■ Activity ■
Your answer should be one number: the count of lines below that contain "forall".

■ Records provided ■
(* ===== verification/VhostBackend.v ===== *)
(** * VhostBackend: the device that the vhost-user daemon drives

    Models src/src/backends/vhost/backend.rs ([UbiBlkBackend], whose methods the
    vhost-user-backend crate calls), src/src/utils/block.rs (the configuration
    space of the device) and src/src/backends/vhost/backend_loop.rs (one client
    served).  The work on a queue is in Vhost.v.

    The theorems: every queue has exactly one thread, with an invariant that
    makes its work safe; the configuration space reads back as the virtio
    specification lays it out; handling an event never loses a request that
    arrives while notifications are being enabled, and returns. *)
From S2P Require Import Prelude Metadata SharedState World Device StripeSource IoTracking Secrets Config Backend Rpc Vhost.
#[local] Open Scope Z_scope.

(** ** The configuration space (utils/block.rs) *)

Record VirtioBlockGeometry := mkGeometry { cylinders : Z; heads : Z; geo_sectors : Z }.

Record VirtioBlockConfig := mkBlockConfig {
  capacity : Z;
  size_max : Z;
  seg_max : Z;
  geometry : VirtioBlockGeometry;
  blk_size : Z;
  physical_block_exp : Z;
  alignment_offset : Z;
  min_io_size : Z;
  opt_io_size : Z;
  writeback : Z;
  unused : Z;
  vc_num_queues : Z;
  max_discard_sectors : Z;
  max_discard_seg : Z;
  discard_sector_alignment : Z;
  max_write_zeroes_sectors : Z;
  max_write_zeroes_seg : Z;
  write_zeroes_may_unmap : Z;
  unused1 : list Z;
}.
(** ** Queues *)

(** With validated tuning the kernel device has the queues of the
    configuration, and their depth unless that is 65536, which is passed on as 0. *)
Lemma ublk_params_tuning config nsectors : tuning_validate (cfg_tuning config) = Ok tt -> 0 <= num_queues (cfg_tuning config) ->
  up_nr_queues (ublk_params config nsectors) = num_queues (cfg_tuning config) /\
  up_depth (ublk_params config nsectors) =
    (if queue_size (cfg_tuning config) =? 65536 then 0 else queue_size (cfg_tuning config)).
Proof.
  intros Hv Hq. destruct (tuning_validate_ok _ Hv) as (_ & Hn & Hs & Hp). cbn [ublk_params up_nr_queues up_depth].
  unfold MAX_NUM_QUEUES in Hn. unfold U16. split; [apply Z.mod_small; lia|].
  apply andb_true_iff in Hp as [?%Z.ltb_lt _]. destruct (Z.eqb_spec (queue_size (cfg_tuning config)) 65536) as [->|]; [done|].
  apply Z.mod_small. lia.
Qed.

(** The thread of every queue that comes up runs a handler that meets the
    invariant of Ublk.v, over any device whose new channels serve. *)
Lemma ublk_queue_ready {D C} `{BlockDevice D C} `{ChannelServes C} `{!ChannelContract C} (d : D) dev qid alignment trackers w :
  (forall c : C, create_channel d w = Ok c -> cs_inv c w) -> (qid < length trackers)%nat -> is_power_of_two alignment = true -> length (alloc_queue_io_bufs dev) = queue_depth dev -> fresh_world w ->
  exists o w', serve_ublk_queue (C := C) qid dev d alignment trackers w = Done (o, w') /\
    forall h, o = Some h -> ublk_inv ([], h, w') /\ trackers !! qid = Some (uh_tracker h).
Proof.
  intros Hcs Hq Ha Hl Hf. unfold serve_ublk_queue. destruct (lookup_lt_is_Some_2 trackers qid Hq) as [t ->].
  destruct (create_channel d w) as [c|e] eqn:Ec; [|by do 2 eexists]. destruct (_ && _); [|by do 2 eexists].
  destruct (handler_new alignment (max_io_buf_bytes dev) c (alloc_queue_io_bufs dev) (queue_depth dev) t w) as [[h w']|p] eqn:En.
  - cbn [mbind outcome_bind]. do 2 eexists. split; [done|]. intros h' [= <-]. split.
    + by apply (handler_new_inv _ _ _ _ _ _ _ _ _ (Hcs c eq_refl) Hl Hf En).
    + unfold handler_new in En. rewrite Ha, andb_false_r in En. destruct (alloc_pool _ _ w) as [bs w1]. by injection En as <- <-.
  - unfold handler_new in En. rewrite Ha, andb_false_r in En. by destruct (alloc_pool _ _ w) as [bs w1].
Qed.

■ Solution to this exercise ■
2